(** The same model, except that its text does not parse as an
    architecture. *)
Definition noArchitecture : GenAI :=
  {| generateContent := generateContent ai;
     parse_AnalysisResult := parse_AnalysisResult ai;
     parse_ArchitectureAnalysis := fun _ => Throw "SyntaxError";
     parse_SymbolDefinitions := parse_SymbolDefinitions ai;
     parse_SetupDetection := parse_SetupDetection ai;
     parse_Pitfalls := parse_Pitfalls ai;
     stringify_ArchitectureAnalysis := fun _ => "{}";
     stringify_StaticAnalysis := fun _ => "[]" |}.

(** The same model, except that its text parses to [null] where symbols
    are expected: the text [null] is JSON. *)
Definition nullSymbols : GenAI :=
  {| generateContent := generateContent ai;
     parse_AnalysisResult := parse_AnalysisResult ai;
     parse_ArchitectureAnalysis := parse_ArchitectureAnalysis ai;
     parse_SymbolDefinitions := fun _ => Ok (not_an_array None);
     parse_SetupDetection := parse_SetupDetection ai;
     parse_Pitfalls := parse_Pitfalls ai;
     stringify_ArchitectureAnalysis := fun _ => "{}";
     stringify_StaticAnalysis := fun _ => "[]" |}.

(** A model that never answers with text. *)
Definition silent : GenAI :=
  {| generateContent := fun _ => Ok None;
     parse_AnalysisResult := fun _ => Throw "SyntaxError";
     parse_ArchitectureAnalysis := fun _ => Throw "SyntaxError";
     parse_SymbolDefinitions := fun _ => Throw "SyntaxError";
     parse_SetupDetection := fun _ => Throw "SyntaxError";
     parse_Pitfalls := fun _ => Throw "SyntaxError";
     stringify_ArchitectureAnalysis := fun _ => "{}";
     stringify_StaticAnalysis := fun _ => "[]" |}.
☆ ☆ ☆ ☆ ☆
TASK DIRECTIONS: Repeat precisely, and with nothing added, every line from the one containing "parse_SymbolDefinitions := fun _ => Throw" to the last line of the listing above.

ANSWER TO THE PROBLEM:
     parse_SymbolDefinitions := fun _ => Throw "SyntaxError";
     parse_SetupDetection := fun _ => Throw "SyntaxError";
     parse_Pitfalls := fun _ => Throw "SyntaxError";
     stringify_ArchitectureAnalysis := fun _ => "{}";
     stringify_StaticAnalysis := fun _ => "[]" |}.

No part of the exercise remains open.